Woman Going to Court Over Time Stamp on VRE Ticket

A Virginia woman says she bought a Virginia Railway Express ticket fair and square -- but she was accused of fare evasion because the time stamped onto the ticket was wrong.

Jennifer Pemberton faces a $100 fee plus court costs after she says she bought a ticket about 3:30 p.m. March 16 but the time stamp said 8:40 a.m. that day.

Pemberton rode the VRE for the first time last week when Metro shut down all rail service. She took a bus to work and then rode VRE to get back to her car in Springfield, Virginia. She bought a ticket, boarded the train and then an employee asked to see the ticket.

"The conductor that I dealt with really treated me as if I was a criminal," she said, noting the worker kept the ticket.

Pemberton said she bought the ticket about 3:30 p.m. but the time stamp said she bought it about 8:40 a.m.

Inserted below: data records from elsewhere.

Definition entry1 : Translation.t :=
  {| Translation.msgid := "Welcome to the learning path %s.";
     Translation.msgstr := "Macibu cela nosaukums" |}.
Definition entry2 : Translation.t :=
  {| Translation.msgid := "Hello, world!";
     Translation.msgstr := "Sveika, pasaule!" |}.
Definition entry3 : Translation.t :=
  {| Translation.msgid := "You have completed %d courses";
     Translation.msgstr := "Tu esi pabeidzis %d kursus" |}.

(** The technical issue about the first entry, and the issue the batch
    validator returns for it. *)
Definition technical1 : TranslationIssue :=
  {| msgid := "Welcome to the learning path %s.";
     msgstr := "Macibu cela nosaukums";
     problems := [ {| type := placeholder_mismatch;
                      description := "Missing placeholder(s): %s" |} ];
     suggestedFix := Some "Ensure all placeholders are present in translation"%string |}.

Definition batchIssue1 : TranslationIssue :=
  {| msgid := "Welcome to the learning path %s.";
     msgstr := "Macibu cela nosaukums";
     problems := [ {| type := placeholder_mismatch;
                      description := "Missing placeholder(s): %s" |};
                   {| type := linguistic_review;
                      description := "Not a translation of the original" |} ];
     suggestedFix := Some "Laipni ludzam macibu cela %s."%string |}.

(** What [validatePoFile] returns when both batches are answered. *)
Definition report : list TranslationIssue :=
  [ {| msgid := "Welcome to the learning path %s.";
       msgstr := "Macibu cela nosaukums";
       problems :=
         [ {| type := placeholder_mismatch;
              description := "Missing placeholder(s): %s" |};
           {| type := placeholder_mismatch;
              description := "Missing placeholder(s): %s" |};
           {| type := linguistic_review;
              description := "Not a translation of the original" |} ];
       suggestedFix := Some "Laipni ludzam macibu cela %s."%string |};
    {| msgid := "You have completed %d courses";
       msgstr := "Tu esi pabeidzis %d kursus";
       problems := [ {| type := linguistic_review;
                        description := "Unnatural word order" |} ];
       suggestedFix := Some "Tu esi pabeidzis %d kursus!"%string |} ].


End Sample.

(** * Further notions, for the properties beyond the claims *)

(** The text ends with a percent sign. *)
Fixpoint ends_with_percent (s : string) : bool :=
  match s with
  | EmptyString => false
  | String c EmptyString => Ascii.eqb c "%"
  | String _ s' => ends_with_percent s'
  end.

(** The text starts with one of the letters [s], [d], [f], [g]. *)
Definition starts_with_conversion (s : string) : bool :=
  match s with
  | String c _ => is_conversion c
  | EmptyString => false
  end.

(** The issue the technical pass pushes for a kept entry, if any. *)
Definition technical_issue (translation : Translation.t)
  : option TranslationIssue :=
  let technicalProblems :=
    checkPlaceholderConsistency (Translation.msgid translation)
                                (Translation.msgstr translation) in
  match technicalProblems with
  | [] => None
  | _ :: _ =>
    Some {| msgid := Translation.msgid translation;
            msgstr := Translation.msgstr translation;
            problems := technicalProblems;
            suggestedFix := Some generic_fix |}
  end.

(** The problems of an issue of the batch validator: those of the checker for
    its pair, then at most one linguistic finding, and at least one in all. *)
Definition batch_issue_shape (issue : TranslationIssue) : Prop :=
  exists linguistic,
    problems issue
    = checkPlaceholderConsistency (msgid issue) (msgstr issue) ++ linguistic
    /\ (linguistic = []
        \/ exists text,
             linguistic = [ {| type := linguistic_review; description := text |} ])
    /\ problems issue <> [].

(** An issue with at least one problem whose placeholder problems are those
    the checker finds for its pair. *)
Definition genuine_issue (issue : TranslationIssue) : Prop :=
  problems issue <> []
  /\ Forall (fun p => type p = placeholder_mismatch ->
                      p ∈ checkPlaceholderConsistency (msgid issue) (msgstr issue))
            (problems issue).

(** [`${i + 1}`]: the decimal numeral of a position. *)
Definition Number_toString (n : nat) : string :=
  NilEmpty.string_of_uint (Nat.to_uint n).

(** The text of one entry in the prompt:
    [`${i + 1}. Original: ${t.msgid}\nTranslation: ${t.msgstr}`]. *)
Definition render_translation (i : nat) (t : Translation.t) : string :=
  Number_toString (i + 1) +:+ ". Original: " +:+ Translation.msgid t
  +:+ newline +:+ "Translation: " +:+ Translation.msgstr t.

(** [translations.map((t, i) => ...).join('\n\n')] *)
Definition formattedTranslations (translations : list Translation.t) : string :=
  Js.join (newline +:+ newline) (imap render_translation translations).

(** The number a decimal numeral denotes, as the model's answer gives it back
    in [index]. *)
Definition numeral_value (s : string) : option Z :=
  (fun d => Z.of_nat (Nat.of_uint d)) <$> NilEmpty.uint_of_string s.

(** A setting of a built model handle, given what the configuration holds
    for it and the provider's default: the configured text where there is one
    that is not empty, the default otherwise. *)
Definition configured (setting : option string) (fallback value : string)
  : Prop :=
  (forall s, setting = Some s -> s <> ""%string -> value = s)
  /\ (setting = None \/ setting = Some ""%string -> value = fallback).

(** What a built model handle holds, given the configuration: the provider it
    was built for, the configured key, and the configured or default model
    name and base URL. *)
Definition handle_agrees (config : ValidatorConfig) (m : ChatModel) : Prop :=
  match m with
  | ChatOllama url name =>
    provider config = "ollama"%string
    /\ configured (baseUrl config) "http://localhost:11434" url
    /\ configured (modelName config) "llama2" name
  | ChatAnthropic key name =>
    provider config = "anthropic"%string
    /\ apiKey config = Some key /\ key <> ""%string
    /\ configured (modelName config) "claude-3-sonnet-20240229" name
  | ChatOpenAI key name =>
    provider config = "openai"%string
    /\ apiKey config = Some key /\ key <> ""%string
    /\ configured (modelName config) "gpt-3.5-turbo" name
  end.

(** The settings of a handle, whatever its provider. *)
Definition handle_settings (m : ChatModel) : list string :=
  match m with
  | ChatOllama url name => [url; name]
  | ChatAnthropic key name => [key; name]
  | ChatOpenAI key name => [key; name]
  end.

(** A file without a translated entry, and a model that never answers in
    JSON. *)
Module Quiet.

Definition items : list Item.t :=
  [ {| Item.msgid := "Goodbye, %s"; Item.msgstr := [""%string] |};
    {| Item.msgid := "See you %s"; Item.msgstr := [] |} ].

Definition untranslated : Runtime :=
  {| readFileSync := fun _ => inr "msgid"%string;
     po_parse := fun _ => inr items;
     generate := fun _ _ _ _ => inl (Error "connect ECONNREFUSED 127.0.0.1:11434");
     trim := fun s => Sample.trim_end (Sample.trim_start s);
     JSON_parse := fun _ => inl (Error "Unexpected token in JSON");
     TypeError_not_iterable := Error "result.translations is not iterable";
     TypeError_join :=
       Error "Cannot read properties of undefined (reading 'join')";
     SyntaxError_JSON := Error "Unexpected token in JSON" |}.

(** The sample file, with a model that answers in prose. *)
Definition chatty : Runtime :=
  Sample.runtime
    (fun _ => inr "Sure! Here is my review of the translations."%string).

End Quiet.

(** An answer whose first entry reports issues without the [issues] field,
    and whose second entry is a complete finding about the first pair of the
    batch. *)
Module Unfinished.

Definition answer : string :=
  Sample.quoted ("{'translations':[{'index':2,'has_issues':true,"
                 +:+ "'suggested_fix':'Sveiki, pasaule!'},"
                 +:+ "{'index':1,'has_issues':true,"
                 +:+ "'issues':['Not a translation of the original'],"
                 +:+ "'suggested_fix':'Laipni ludzam macibu cela %s.'}]}").

Definition incomplete : Validation :=
  {| index := Some 2%Z; has_issues := Some true;
     issues := None;
     suggested_fix := Some "Sveiki, pasaule!"%string |}.

Definition complete : Validation :=
  {| index := Some 1%Z; has_issues := Some true;
     issues := Some ["Not a translation of the original"%string];
     suggested_fix := Some "Laipni ludzam macibu cela %s."%string |}.

Definition result : ModelResult.t :=
  {| ModelResult.translations := Some [Some incomplete; Some complete] |}.

Definition runtime : Runtime :=
  {| readFileSync := @readFileSync Sample.answered;
     po_parse := @po_parse Sample.answered;
     generate := fun _ _ _ _ => inr answer;
     trim := fun s => Sample.trim_end (Sample.trim_start s);
     JSON_parse := fun text =>
       if String.eqb text answer then inr result
       else inl (Error "Unexpected token in JSON");
     TypeError_not_iterable := Error "result.translations is not iterable";
     TypeError_join :=
       Error "Cannot read properties of undefined (reading 'join')";
     SyntaxError_JSON := Error "Unexpected token in JSON" |}.

End Unfinished.

(** * Properties of the placeholder extractor *)

Section Extraction.

Lemma append_cons c s t : String c s +:+ t = String c (s +:+ t).
Proof. reflexivity. Qed.

Lemma append_nil t : ""%string +:+ t = t.
Proof. reflexivity. Qed.

Lemma append_assoc (a b c : string) : (a +:+ b) +:+ c = a +:+ (b +:+ c).
Proof. induction a as [|x a IH]; [reflexivity|]. rewrite !append_cons, IH. reflexivity. Qed.

Lemma string_ind2 (P : string -> Prop) :
  P ""%string ->
  (forall c, P (String c "")) ->
  (forall c c' r, P r -> P (String c' r) -> P (String c (String c' r))) ->
  forall s, P s.
Proof.
  intros H0 H1 H2 s.
  enough (P s /\ forall c, P (String c s)) by tauto.
  induction s as [|a s [IHs IHc]]; split; auto.
Qed.

Lemma substring_two c c' r :
  substring 0 2 (String c (String c' r)) = String c (String c' "").
Proof. simpl. destruct r; reflexivity. Qed.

She said her credit card company verified the charge of $6.75 that afternoon.

"I have proof that I actually paid for it," she said. "I didn't steal the ticket from someone else or try to reuse it from that morning."

Pemberton could skip appearing in court by paying the $100 fine and court costs, but she plans to make her case next month before a judge.

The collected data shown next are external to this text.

(** * ST7789 panel driver and video player: a shallow embedding

    Embeds the protocol-relevant parts of
    - [spi/display_st7789_v4.py]  (class [ST7789]; module [V4] below) and
    - [spi/webm_video_st7789.py]  (the ffmpeg player; module [Webm] below).

    Conventions.
    - Python integers are [Z]; NumPy [uint16] arithmetic is [Z] with the
      wrap-around written out ([Numpy.uint16]).
    - Hardware and OS calls are recorded as a trace of [event]s.  Whether a
      call returns or raises is decided by the environment ([world]); code runs
      in the error/state monad [M].
    - Durations and clock readings are exact rationals ([Q], seconds);
      floating-point rounding is not modelled. *)

From Stdlib Require Import ZArith QArith Qminmax List Bool Lia.
Import ListNotations.
Open Scope Z_scope.

(* ================================================================== *)
(** ** NumPy fragments used by the two conversions *)

Module Numpy.

(** [astype(np.uint16)] and the result type of [uint16] operators. *)
Definition uint16 (z : Z) : Z := z mod 65536.

Definition and16 (a mask : Z) : Z := uint16 (Z.land a mask).
Definition shl16 (a n : Z) : Z := uint16 (Z.shiftl a n).
Definition shr16 (a n : Z) : Z := uint16 (Z.shiftr a n).
Definition or16 (a b : Z) : Z := uint16 (Z.lor a b).

Inductive byteorder := LittleEndian | BigEndian.

(** Byte order of native arrays on the board (aarch64) and on x86; the
    source relies on it: "NumPy arrays are usually Little Endian by
    default on x86/ARM". *)
Definition native : byteorder := LittleEndian.

(** [ndarray.tobytes()] of one 16-bit element stored in order [o]. *)
Definition tobytes (o : byteorder) (v : Z) : list Z :=
  match o with
  | LittleEndian => [v mod 256; v / 256]
  | BigEndian => [v / 256; v mod 256]
  end.

(** [ndarray.byteswap()] on a 16-bit element: the two bytes change place,
    the dtype (and so the storage order) stays native. *)
Definition byteswap (v : Z) : Z := uint16 ((v mod 256) * 256 + v / 256).

End Numpy.

(** A source pixel: one [uint8] per channel. *)
Record rgb := RGB { red : Z; green : Z; blue : Z }.

Definition is_uint8 (z : Z) : Prop := 0 <= z < 256.

Definition rgb_ok (p : rgb) : Prop :=
  is_uint8 (red p) /\ is_uint8 (green p) /\ is_uint8 (blue p).

(** The closed formula of the specification (refinement target). *)
Definition spec_wire16 (r g b : Z) : Z :=
  Z.lor (Z.lor (Z.shiftl (Z.land r 0xF8) 8) (Z.shiftl (Z.land g 0xFC) 3))
        (Z.shiftr (Z.land b 0xF8) 3).

(* ================================================================== *)
(** ** Pure parts of [display_st7789_v4.py] *)

Module V4Pure.
Import Numpy.

Definition WIDTH : Z := 320.
Definition HEIGHT : Z := 240.

Definition ST7789_SWRESET : Z := 0x01.
Definition ST7789_SLPOUT : Z := 0x11.
Definition ST7789_NORON : Z := 0x13.
Definition ST7789_INVON : Z := 0x21.
Definition ST7789_DISPOFF : Z := 0x28.
Definition ST7789_DISPON : Z := 0x29.
Definition ST7789_CASET : Z := 0x2A.
Definition ST7789_RASET : Z := 0x2B.
Definition ST7789_RAMWR : Z := 0x2C.
Definition ST7789_MADCTL : Z := 0x36.
Definition ST7789_COLMOD : Z := 0x3A.

(** [display_image], per element of [pixels = np.array(..).astype(np.uint16)]:
    [r = (pixels[:,:,0] & 0xF8) << 8], [g = (.. & 0xFC) << 3],
    [b = (.. & 0xF8) >> 3], [rgb565 = r | g | b]. *)
Definition rgb565 (r g b : Z) : Z :=
  let r' := shl16 (and16 (uint16 r) 0xF8) 8 in
  let g' := shl16 (and16 (uint16 g) 0xFC) 3 in
  let b' := shr16 (and16 (uint16 b) 0xF8) 3 in
  or16 (or16 r' g') b'.

(** [rgb565.byteswap().tobytes()], one element. *)
Definition pixel_bytes (p : rgb) : list Z :=
  tobytes native (byteswap (rgb565 (red p) (green p) (blue p))).

(** [pixel_bytes] of the whole (row-major) array. *)
Definition frame_bytes (px : list rgb) : list Z := flat_map pixel_bytes px.

(** [max(0, min(x, bound - 1))] in [set_window]. *)
Definition clip (x bound : Z) : Z := Z.max 0 (Z.min x (bound - 1)).

(** The four payload bytes of CASET / RASET. *)
Definition addr_payload (a0 a1 : Z) : list Z :=
  [Z.land (Z.shiftr a0 8) 0xFF; Z.land a0 0xFF;
   Z.land (Z.shiftr a1 8) 0xFF; Z.land a1 0xFF].

(** The window after the defaults and the clipping of [set_window]:
    [(x0, y0, x1, y1)]. *)
Definition clipped_window (width height : Z) (x0 y0 : Z) (x1 y1 : option Z)
  : Z * Z * Z * Z :=
  let x1 := match x1 with None => width - 1 | Some x => x end in
  let y1 := match y1 with None => height - 1 | Some y => y end in
  (clip x0 width, clip y0 height, clip x1 width, clip y1 height).

End V4Pure.

(* ================================================================== *)
(** ** Pure parts of [webm_video_st7789.py] *)

Module WebmPure.
Import Numpy.

Definition WIDTH : Z := 320.
Definition HEIGHT : Z := 240.
Definition ROTATION : Z := 0x60.
Definition SPI_CHUNK_SIZE : nat := 4096.
Definition TARGET_FPS : Z := 25.

(** [display_frame_rgb565], per element:
    [r = uint8.astype(uint16) >> 3], [g = .. >> 2], [b = .. >> 3],
    [(r << 11) | (g << 5) | b]. *)
Definition rgb565 (r g b : Z) : Z :=
  let r' := shr16 (uint16 r) 3 in
  let g' := shr16 (uint16 g) 2 in
  let b' := shr16 (uint16 b) 3 in
  or16 (or16 (shl16 r' 11) (shl16 g' 5)) b'.

(** [pixel_data_rgb565.astype('>u2').tobytes()], one element. *)
Definition pixel_bytes (p : rgb) : list Z :=
  tobytes BigEndian (uint16 (rgb565 (red p) (green p) (blue p))).

Definition frame_bytes (px : list rgb) : list Z := flat_map pixel_bytes px.

(** [set_address_window] encodes its arguments as they are: no clipping. *)
Definition addr_payload (a0 a1 : Z) : list Z :=
  [Z.land (Z.shiftr a0 8) 0xFF; Z.land a0 0xFF;
   Z.land (Z.shiftr a1 8) 0xFF; Z.land a1 0xFF].

End WebmPure.

(** Reading a 4-byte address payload back as the panel does:
    [(start, end)], each big-endian. *)
Definition decode_addr (payload : list Z) : option (Z * Z) :=
  match payload with
  | [h0; l0; h1; l1] => Some (h0 * 256 + l0, h1 * 256 + l1)
  | _ => None
  end.

(* ================================================================== *)
(** ** Hardware boundary: events, environment, and the monad *)

(** Python exceptions that reach the code.  [KeyboardInterrupt] derives
    from [BaseException] only, so [except Exception] does not catch it. *)
Inductive exn := OSError | ValueError | TimeoutExpired | KeyboardInterrupt.

Definition is_Exception (e : exn) : bool :=
  match e with KeyboardInterrupt => false | _ => true end.

Inductive line := DC | RST.

(** Which helper issued a bus write: [command]/[write_command] or
    [data]/[write_data].  The tag is bookkeeping of the model; the bytes on
    the wire are the second argument of [WriteBytes]. *)
Inductive xfer := Command | Data.

(** One call across the hardware/OS boundary. *)
Inductive event :=
| SetValue (l : line) (active : bool)   (* gpiod [set_value]: ACTIVE = true *)
| WriteBytes (k : xfer) (bs : list Z)   (* [spi.writebytes] / [writebytes2] *)
| Sleep (secs : Q)                      (* [time.sleep] *)
| RequestClose (l : line)               (* v4: [_dc_request.close()] *)
| SpiOpen                               (* [spi.open] and its configuration *)
| SpiClose                              (* [spi.close] *)
| RequestLines                          (* [gpiod.request_lines] *)
| ReleaseLines                          (* exit of the [with] block *)
| Spawn                                 (* [subprocess.Popen] of ffmpeg *)
| ReadStdout                            (* [ffmpeg_proc.stdout.read] *)
| ReadStderr                            (* [proc.stderr.read] *)
| Terminate | Wait | Kill | CloseStdout | CloseStderr
| Raised (e : exn).                     (* the call just logged raised [e] *)

(** The machine: what the environment will answer, and the two module-level
    variables of the player that outlive an exception. *)
Record world := World {
  faults : list (option exn);  (* outcome of the successive calls; [None] and
                                  the end of the list mean "returns" *)
  clock : list Q;              (* successive readings of [time.monotonic] *)
  spi : bool;                  (* player: global [spi] is not [None] *)
  ffmpeg_proc : bool           (* player: local [ffmpeg_proc] is not [None] *)
}.

Inductive result (A : Type) := Ok (a : A) | Err (e : exn).
Arguments Ok {A} a.
Arguments Err {A} e.

Definition M (A : Type) : Type := world -> result A * list event * world.

Definition ret {A} (a : A) : M A := fun w => (Ok a, [], w).

Definition raise {A} (e : exn) : M A := fun w => (Err e, [], w).

Definition bind {A B} (m : M A) (f : A -> M B) : M B := fun w =>
  match m w with
  | (Ok a, t, w1) =>
      match f a w1 with (r, t2, w2) => (r, t ++ t2, w2) end
  | (Err e, t, w1) => (Err e, t, w1)
  end.

Declare Scope monad_scope.
Delimit Scope monad_scope with monad.
Notation "x <- m ;; k" := (bind m (fun x => k))
  (at level 61, m at next level, right associativity) : monad_scope.
Notation "m ;; k" := (bind m (fun _ => k))
  (at level 61, right associativity) : monad_scope.
Open Scope monad_scope.

(** [try: body  except <classes selected by catches>: handler]. *)
Definition try_catch {A} (catches : exn -> bool) (body : M A)
    (handler : exn -> M A) : M A := fun w =>
  match body w with
  | (Err e, t, w1) =>
      if catches e
      then match handler e w1 with (r, t2, w2) => (r, t ++ t2, w2) end
      else (Err e, t, w1)
  | done => done
  end.

(** [try: body  except Exception: handler]. *)
Definition try_except {A} (body : M A) (handler : exn -> M A) : M A :=
  try_catch is_Exception body handler.

(** [try: body  finally: fin]. *)
Definition try_finally {A} (body : M A) (fin : M unit) : M A := fun w =>
  match body w with
  | (r, t, w1) =>
      match fin w1 with
      | (Ok _, t2, w2) => (r, t ++ t2, w2)
      | (Err e, t2, w2) => (Err e, t ++ t2, w2)
      end
  end.

Definition next_fault (w : world) : option exn * world :=
  match faults w with
  | [] => (None, w)
  | f :: fs => (f, World fs (clock w) (spi w) (ffmpeg_proc w))
  end.

(** A call that the environment may let raise. *)
Definition call (e : event) : M unit := fun w =>
  match next_fault w with
  | (None, w1) => (Ok tt, [e], w1)
  | (Some x, w1) => (Err x, [e; Raised x], w1)
  end.

(** [time.monotonic()]. *)
Definition monotonic : M Q := fun w =>
  match clock w with
  | [] => (Ok 0%Q, [], w)
  | t :: ts => (Ok t, [], World (faults w) ts (spi w) (ffmpeg_proc w))
  end.

Definition get_spi : M bool := fun w => (Ok (spi w), [], w).
Definition set_spi (b : bool) : M unit := fun w =>
  (Ok tt, [], World (faults w) (clock w) b (ffmpeg_proc w)).
Definition get_ffmpeg_proc : M bool := fun w => (Ok (ffmpeg_proc w), [], w).
Definition set_ffmpeg_proc (b : bool) : M unit := fun w =>
  (Ok tt, [], World (faults w) (clock w) (spi w) b).

Definition trace_of {A} (m : M A) (w : world) : list event := snd (fst (m w)).
Definition result_of {A} (m : M A) (w : world) : result A := fst (fst (m w)).
Definition world_after {A} (m : M A) (w : world) : world := snd (m w).

(** A world in which every call returns. *)
Definition calm (clk : list Q) : world := World [] clk false false.

(** Argument of [data] / [write_data]: an [int], a [bytes] object, or a
    list of ints. *)
Inductive data_val := PyInt (v : Z) | PyBytes (bs : list Z) | PyList (l : list Z).

Definition in_byte_range (z : Z) : bool := (0 <=? z) && (z <? 256).

(* ================================================================== *)
(** ** [display_st7789_v4.py]: class [ST7789] *)

Module V4.
Export V4Pure.

(** The fields the methods read.  A handle field is [true] when the
    attribute holds a live object and [false] when it is [None]. *)
Record ST7789 := Driver {
  width : Z;
  height : Z;
  _spi : bool;
  _dc_request : bool;
  _rst_request : bool
}.

Definition command (self : ST7789) (cmd : Z) : M unit :=
  if negb (_dc_request self) || negb (_spi self) then ret tt
  else
    try_except
      (call (SetValue DC false) ;;
       call (WriteBytes Command [cmd]))
      (fun _ => ret tt).

Definition data (self : ST7789) (data_val : data_val) : M unit :=
  if negb (_dc_request self) || negb (_spi self) then ret tt
  else
    try_except
      (call (SetValue DC true) ;;
       match data_val with
       | PyInt v => call (WriteBytes Data [v])
       | PyBytes bs => call (WriteBytes Data bs)
       | PyList l =>
           (* [bytes(data_val)] raises ValueError outside range(256) *)
           if forallb in_byte_range l then call (WriteBytes Data l)
           else raise ValueError
       end)
      (fun _ => ret tt).

Definition reset (self : ST7789) : M unit :=
  if negb (_rst_request self) then ret tt
  else
    try_except
      (call (SetValue RST true) ;;
       call (Sleep 0.050) ;;
       call (SetValue RST false) ;;
       call (Sleep 0.050) ;;
       call (SetValue RST true) ;;
       call (Sleep 0.150))
      (fun _ => ret tt).

Definition init_display (self : ST7789) : M unit :=
  command self ST7789_SWRESET ;;
  call (Sleep 0.150) ;;
  command self ST7789_SLPOUT ;;
  call (Sleep 0.500) ;;
  command self ST7789_MADCTL ;;
  data self (PyInt 0x60) ;;
  command self ST7789_COLMOD ;;
  data self (PyInt 0x55) ;;
  command self ST7789_INVON ;;
  command self ST7789_NORON ;;
  call (Sleep 0.01) ;;
  command self ST7789_DISPON ;;
  call (Sleep 0.100).

Definition set_window (self : ST7789) (x0 y0 : Z) (x1 y1 : option Z)
  : M unit :=
  match clipped_window (width self) (height self) x0 y0 x1 y1 with
  | (x0, y0, x1, y1) =>
      command self ST7789_CASET ;;
      data self (PyList (addr_payload x0 x1)) ;;
      command self ST7789_RASET ;;
      data self (PyList (addr_payload y0 y1)) ;;
      command self ST7789_RAMWR
  end.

VRE CEO Doug Allen said the system has a process for handling complaints from riders who say they have been ticketed unfairly.

"If it was something that is waivable, we'll process it that way," he said, declining to comment on Pemberton's case.

VRE workers issue about 120 to 150 summonses per month, but about two-thirds of those are waived after riders show they have monthly passes, and for other reasons, Allen said.